People used to ask me whether online banking was risky. I used to tell them no, as long as you see the little icon of the lock at the bottom of the screen, then you know you have a secure connection. When they ask me that question today, my answer is a little bit different. That depends, I’ll tell them.
You see, hackers are always trying to find new ways to get in and steal personal data, and it looks like they found a new one. It’s in the session information in your cookies. Cookies are small files that websites deposit on your hard drive, kind of like place markers. They store information about what you might’ve done at that website and even store cached credential information, including “session” data. That session data is exactly what the hackers are trying to get a hold of. Session information is created when you are authenticated by a website. The Web server assigns a session key and drops a cookie in your browser with that information in it. This session key information is used during your entire website session. It saves you from having to login every time you change pages. If somebody gets a hold of that session key information, they can trick the website into thinking they are you, and potentially perform actions on websites as YOU.

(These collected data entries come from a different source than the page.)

Definition get_paginated_products (query_string bc_region : string)
  : result json :=
  execute GET_PAGINATED_PRODUCT_GRID_QUERY
    (JObj [("queryString", JStr query_string); ("bcRegion", JStr bc_region)])
    (JStr "GetPaginatedProductGrid").

(** The collector passes whatever the grid gave as [url]. *)
Definition get_product (url : json) (locale bc_region : string)
  : result json :=
  execute GET_PRODUCT_QUERY
    (JObj [("url", url); ("locale", JStr locale); ("bcRegion", JStr bc_region)])
    (JStr "GetProduct").

End Client.

End GraphQL.

(** ** State and exceptions *)

Module Monad.

(** A computation over a mutable state [S] that returns or raises; the
    state it leaves is the one at the return or at the raise. *)
Definition M (S A : Type) : Type := S -> result A * S.

Definition ret {S A} (a : A) : M S A := fun s => (Ok a, s).

Definition bind {S A B} (m : M S A) (k : A -> M S B) : M S B :=
  fun s =>
    match m s with
    | (Ok a, s') => k a s'
    | (Raise e, s') => (Raise e, s')
    end.

Definition lift {S A} (r : result A) : M S A := fun s => (r, s).

Definition gets {S A} (f : S -> A) : M S A := fun s => (Ok (f s), s).

Definition modify {S} (f : S -> S) : M S unit := fun s => (Ok tt, f s).

(** [try: m  except Exception as e: handler] *)
Definition try_except {S A} (m : M S A) (handler : exn -> M S A) : M S A :=
  fun s =>
    match m s with
    | (Ok a, s') => (Ok a, s')
    | (Raise e, s') => handler e s'
    end.

(** [for x in l: body x], without [break]. *)
Fixpoint for_each {S A} (l : list A) (body : A -> M S unit) : M S unit :=
  match l with
  | [] => ret tt
  | x :: rest => bind (body x) (fun _ => for_each rest body)
  end.

End Monad.
Export Monad.

Notation "x <- m ;; k" := (bind m (fun x => k))
  (at level 100, m at next level, right associativity).
Notation "m ;;; k" := (bind m (fun _ => k))
  (at level 100, right associativity).

(** ** Validated records: [madshus/schemas/product.py] *)

(** The schemas are pydantic models ([from_attributes] in [ProductSchema]
    is the spelling of pydantic 2): a field declared [str] accepts a string
    and nothing else that JSON can hold, and the constructor raises
    [ValidationError] otherwise. *)
Definition as_str (v : json) : option string :=
  match v with
  | JStr s => Some s
  | _ => None
  end.

Fixpoint as_str_list (l : list json) : option (list string) :=
  match l with
  | [] => Some []
  | v :: rest =>
      match as_str v, as_str_list rest with
      | Some s, Some ss => Some (s :: ss)
      | _, _ => None
      end
  end.

Definition validated {A} (o : option A) : result A :=
  match o with
  | Some a => Ok a
  | None => Raise ValidationError
  end.

Module ProductSpecSchema.
(** [Optional[Union[str, List[str]]]] *)
Inductive value_t : Type :=
| VNone
| VStr (s : string)
| VList (l : list string).
Record t : Type := mk { spec_id : string; title : string; value : value_t }.

Definition validate_value (v : json) : option value_t :=
  match v with
  | JNull => Some VNone
  | JStr s => Some (VStr s)
  | JList l => option_map VList (as_str_list l)
  | _ => None
  end.

Definition make (spec_id title value : json) : result t :=
  validated
    match as_str spec_id, as_str title, validate_value value with
    | Some i, Some t, Some v => Some (mk i t v)
    | _, _, _ => None
    end.
End ProductSpecSchema.

Module ProductTechnologySchema.
Record t : Type := mk { title : string; content : string }.

(** [content] is always given a string, the result of [_clean_html]. *)
Definition make (title : json) (content : string) : result t :=
  validated (option_map (fun t => mk t content) (as_str title)).
End ProductTechnologySchema.

Module ProductFeatureSchema.
Record t : Type := mk { group_title : option string; content : string }.

Definition validate_group_title (v : json) : option (option string) :=
  match v with
  | JNull => Some None
  | JStr s => Some (Some s)
  | _ => None
  end.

So how could a hacker get ahold of your session key? There are a few ways someone can get your session information.
- Clicking on a link sent from an attacker which has a session key created by the attacker. Once you log in, the hacker knows your session ID and can impersonate you.
- Logging into a website over a public Wi-Fi without using a VPN. This could make your data visible to hackers who are sniffing the network traffic with a packer sniffer.
- Malware-based attack. A user gets malware on the computer that is designed to sniff for traffic and find session cookies.
- Cross-site scripting – A cross-site scripting (XSS) attack fools the user’s machine into executing malicious code, although it thinks it secure because it seemingly comes from a trusted server. When the script runs, it lets the hacker steal the cookie.
How do you prevent Session Hijacking
- Make sure you ALWAYS go to a site that uses HTTPS. HTTPS traffic is encrypted and is very difficult to unencrypt. These sites usually send the cookie via HTTPS, and that prevents packet sniffers from reading them.
- Use anti-Malware software. This will prevent cookie stealing software from getting on your system.
- Close web sessions when you’re done. Don’t wait until the website prompts you to close it.
- Clear your cache after connecting to any financial, investment or banking websites.